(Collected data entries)
(** One round of the loop: either the body returned and its name was
    written, or the round threw with the transaction aborted and nothing
    written. *)
Lemma runMigration_cases m applied u :
  match runMigration m applied u with
  | (Ok _, u') =>
      migration_events (up_log u')
      = migration_events (up_log u)
          ++ [migration_up (mig_name m); ledger_put (mig_name m)]
      /\ exists promise,
          snd (mig_up m (up_stores u)) = up_returns promise
          /\ up_promises u'
             = up_promises u
                 ++ match promise with
                    | Some fate => [(mig_name m, fate)]
                    | None => []
                    end
  | (Throw _, u') =>
      migration_events (up_log u')
      = migration_events (up_log u) ++ [migration_up (mig_name m)]
      /\ up_aborted u' = true
  end.
Proof.
  unfold runMigration, try_catch.
  unfold bind at 1. unfold call_up.
  destruct (mig_up m (up_stores u)) as [stores' [promise|err]] eqn:Eup;
    cbn [fst snd].
  - set (u1 := with_event (with_stores u stores') (migration_up (mig_name m))).
    assert (Hreg : exists u2,
               (match promise with
                | Some fate => register_catch (mig_name m) fate
                | None => ret tt
                end) u1 = (Ok tt, u2)
               /\ up_log u2 = up_log u1
               /\ up_promises u2
                  = up_promises u
                      ++ match promise with
                         | Some fate => [(mig_name m, fate)]
                         | None => []
                         end).
    { destruct promise; eexists; (split; [reflexivity|]); simpl;
        rewrite ?app_nil_r; auto. }
    destruct Hreg as (u2 & Hreg & Hlog2 & Hpr2).
    unfold bind at 1. rewrite Hreg.
    unfold recordMigrationApplied. unfold bind at 1.
    pose proof (quiet_store_put SCHEMA_HISTORY_STORE (mig_name m) (mig_name m) u2)
      as [Hlog3 Hpr3].
    destruct (store_put SCHEMA_HISTORY_STORE (mig_name m) (mig_name m) u2)
      as [[[]|e] u3]; cbn [fst snd] in Hlog3, Hpr3.
    + unfold emit. cbn [up_log with_event up_promises].
      rewrite Hlog3, Hlog2. subst u1. simpl. split.
      * rewrite !migration_events_app. simpl. now rewrite <- app_assoc.
      * exists promise. split; [reflexivity|]. congruence.
    + destruct (catch_block (mig_name m) e u3) as (e' & u4 & -> & Hab & Hev).
      split; [|assumption].
      rewrite Hev, Hlog3, Hlog2. subst u1. simpl.
      now rewrite migration_events_app.
  - set (u1 := with_event (with_stores u stores') (migration_up (mig_name m))).
    destruct (catch_block (mig_name m) err u1) as (e' & u4 & -> & Hab & Hev).
    split; [|assumption].
    rewrite Hev. subst u1. simpl. now rewrite migration_events_app.
Qed.
(** Update context with doctor info if checking availability *)
Definition capture_availability (result context : Dict) : Dict :=
  if get_truthy result "success" && get_truthy result "doctor_id" then
    <["available_slots" := dict_get_default result "available_slots" (JList [])]>
      (<["last_date" := dict_get result "date"]>
      (<["last_doctor_name" := dict_get result "doctor_name"]>
      (<["last_doctor_id" := dict_get result "doctor_id"]> context)))
  else context.

(** The arguments with which the tool of a call is executed. *)
Definition executed_arguments (w : World) (uid : UUID) (user_role : string)
    (context : Dict) (tool_name : string) (arguments : Dict) : Dict :=
  let arguments := inject_doctor_id user_role tool_name context arguments in
  let arguments := inject_patient_email w uid user_role tool_name arguments in
  if String.eqb tool_name "check_doctor_availability" then arguments
  else inject_doctor_name tool_name context arguments.

(** One pass of [for tool_call in assistant_message.tool_calls], after
    [tools_used.append(tool_name)]: the new context and the tool message. *)
Definition handle_tool_call (fuel : nat) (uid : UUID) (user_role : string)
    (context : Dict) (tool_call : ToolCall) : Tx (Dict * Message) :=
  let tool_name := tc_name tool_call in
  let arguments := parse_arguments (tc_arguments tool_call) in
  do* w := get_world in
  let arguments := executed_arguments w uid user_role context tool_name arguments in
  do* result := execute_tool E fuel tool_name arguments in
  let context :=
    if String.eqb tool_name "check_doctor_availability"
    then capture_availability result context
    else context in
  ret (context, ToolResult tool_name (json_dumps E result) (tc_id tool_call)).

(** The locals of [process_message] that the loop changes; [ls_rounds]
    counts the calls of the model. *)
Record LoopState := {
  ls_messages : list Message;
  ls_context : Dict;
  ls_stored_context : Dict;       (* [conversation.context] *)
  ls_tools_used : list string;
  ls_response : ChatResponse;
  ls_rounds : nat
}.

(** The [for] loop of one round. *)
Fixpoint handle_tool_calls (fuel : nat) (uid : UUID) (user_role : string)
    (tool_calls : list ToolCall) (context : Dict) (tools_used : list string)
    (tool_results : list Message) : Tx (Dict * list string * list Message) :=
  match tool_calls with
  | [] => ret (context, tools_used, tool_results)
  | tool_call :: rest =>
      let tools_used := (tools_used ++ [tc_name tool_call])%list in
      do* (context, tool_result) := handle_tool_call fuel uid user_role context tool_call in
      handle_tool_calls fuel uid user_role rest context tools_used
        (tool_results ++ [tool_result])%list
  end.

(** The tool calls on which [while assistant_message.tool_calls] goes on:
    [None] and the empty list are false. *)
Definition pending_tool_calls (r : ChatResponse) : list ToolCall :=
  default [] (resp_tool_calls r).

* _REQUIRED WORK_
All the records above are to be reproduced exactly.

* _SOLUTION FOR THIS PROBLEM_
(** One round of the loop: either the body returned and its name was
    written, or the round threw with the transaction aborted and nothing
    written. *)
Lemma runMigration_cases m applied u :
  match runMigration m applied u with
  | (Ok _, u') =>
      migration_events (up_log u')
      = migration_events (up_log u)
          ++ [migration_up (mig_name m); ledger_put (mig_name m)]
      /\ exists promise,
          snd (mig_up m (up_stores u)) = up_returns promise
          /\ up_promises u'
             = up_promises u
                 ++ match promise with
                    | Some fate => [(mig_name m, fate)]
                    | None => []
                    end
  | (Throw _, u') =>
      migration_events (up_log u')
      = migration_events (up_log u) ++ [migration_up (mig_name m)]
      /\ up_aborted u' = true
  end.
Proof.
  unfold runMigration, try_catch.
  unfold bind at 1. unfold call_up.
  destruct (mig_up m (up_stores u)) as [stores' [promise|err]] eqn:Eup;
    cbn [fst snd].
  - set (u1 := with_event (with_stores u stores') (migration_up (mig_name m))).
    assert (Hreg : exists u2,
               (match promise with
                | Some fate => register_catch (mig_name m) fate
                | None => ret tt
                end) u1 = (Ok tt, u2)
               /\ up_log u2 = up_log u1
               /\ up_promises u2
                  = up_promises u
                      ++ match promise with
                         | Some fate => [(mig_name m, fate)]
                         | None => []
                         end).
    { destruct promise; eexists; (split; [reflexivity|]); simpl;
        rewrite ?app_nil_r; auto. }
    destruct Hreg as (u2 & Hreg & Hlog2 & Hpr2).
    unfold bind at 1. rewrite Hreg.
    unfold recordMigrationApplied. unfold bind at 1.
    pose proof (quiet_store_put SCHEMA_HISTORY_STORE (mig_name m) (mig_name m) u2)
      as [Hlog3 Hpr3].
    destruct (store_put SCHEMA_HISTORY_STORE (mig_name m) (mig_name m) u2)
      as [[[]|e] u3]; cbn [fst snd] in Hlog3, Hpr3.
    + unfold emit. cbn [up_log with_event up_promises].
      rewrite Hlog3, Hlog2. subst u1. simpl. split.
      * rewrite !migration_events_app. simpl. now rewrite <- app_assoc.
      * exists promise. split; [reflexivity|]. congruence.
    + destruct (catch_block (mig_name m) e u3) as (e' & u4 & -> & Hab & Hev).
      split; [|assumption].
      rewrite Hev, Hlog3, Hlog2. subst u1. simpl.
      now rewrite migration_events_app.
  - set (u1 := with_event (with_stores u stores') (migration_up (mig_name m))).
    destruct (catch_block (mig_name m) err u1) as (e' & u4 & -> & Hab & Hev).
    split; [|assumption].
    rewrite Hev. subst u1. simpl. now rewrite migration_events_app.
Qed.
(** Update context with doctor info if checking availability *)
Definition capture_availability (result context : Dict) : Dict :=
  if get_truthy result "success" && get_truthy result "doctor_id" then
    <["available_slots" := dict_get_default result "available_slots" (JList [])]>
      (<["last_date" := dict_get result "date"]>
      (<["last_doctor_name" := dict_get result "doctor_name"]>
      (<["last_doctor_id" := dict_get result "doctor_id"]> context)))
  else context.

(** The arguments with which the tool of a call is executed. *)
Definition executed_arguments (w : World) (uid : UUID) (user_role : string)
    (context : Dict) (tool_name : string) (arguments : Dict) : Dict :=
  let arguments := inject_doctor_id user_role tool_name context arguments in
  let arguments := inject_patient_email w uid user_role tool_name arguments in
  if String.eqb tool_name "check_doctor_availability" then arguments
  else inject_doctor_name tool_name context arguments.

(** One pass of [for tool_call in assistant_message.tool_calls], after
    [tools_used.append(tool_name)]: the new context and the tool message. *)
Definition handle_tool_call (fuel : nat) (uid : UUID) (user_role : string)
    (context : Dict) (tool_call : ToolCall) : Tx (Dict * Message) :=
  let tool_name := tc_name tool_call in
  let arguments := parse_arguments (tc_arguments tool_call) in
  do* w := get_world in
  let arguments := executed_arguments w uid user_role context tool_name arguments in
  do* result := execute_tool E fuel tool_name arguments in
  let context :=
    if String.eqb tool_name "check_doctor_availability"
    then capture_availability result context
    else context in
  ret (context, ToolResult tool_name (json_dumps E result) (tc_id tool_call)).

(** The locals of [process_message] that the loop changes; [ls_rounds]
    counts the calls of the model. *)
Record LoopState := {
  ls_messages : list Message;
  ls_context : Dict;
  ls_stored_context : Dict;       (* [conversation.context] *)
  ls_tools_used : list string;
  ls_response : ChatResponse;
  ls_rounds : nat
}.

(** The [for] loop of one round. *)
Fixpoint handle_tool_calls (fuel : nat) (uid : UUID) (user_role : string)
    (tool_calls : list ToolCall) (context : Dict) (tools_used : list string)
    (tool_results : list Message) : Tx (Dict * list string * list Message) :=
  match tool_calls with
  | [] => ret (context, tools_used, tool_results)
  | tool_call :: rest =>
      let tools_used := (tools_used ++ [tc_name tool_call])%list in
      do* (context, tool_result) := handle_tool_call fuel uid user_role context tool_call in
      handle_tool_calls fuel uid user_role rest context tools_used
        (tool_results ++ [tool_result])%list
  end.

(** The tool calls on which [while assistant_message.tool_calls] goes on:
    [None] and the empty list are false. *)
Definition pending_tool_calls (r : ChatResponse) : list ToolCall :=
  default [] (resp_tool_calls r).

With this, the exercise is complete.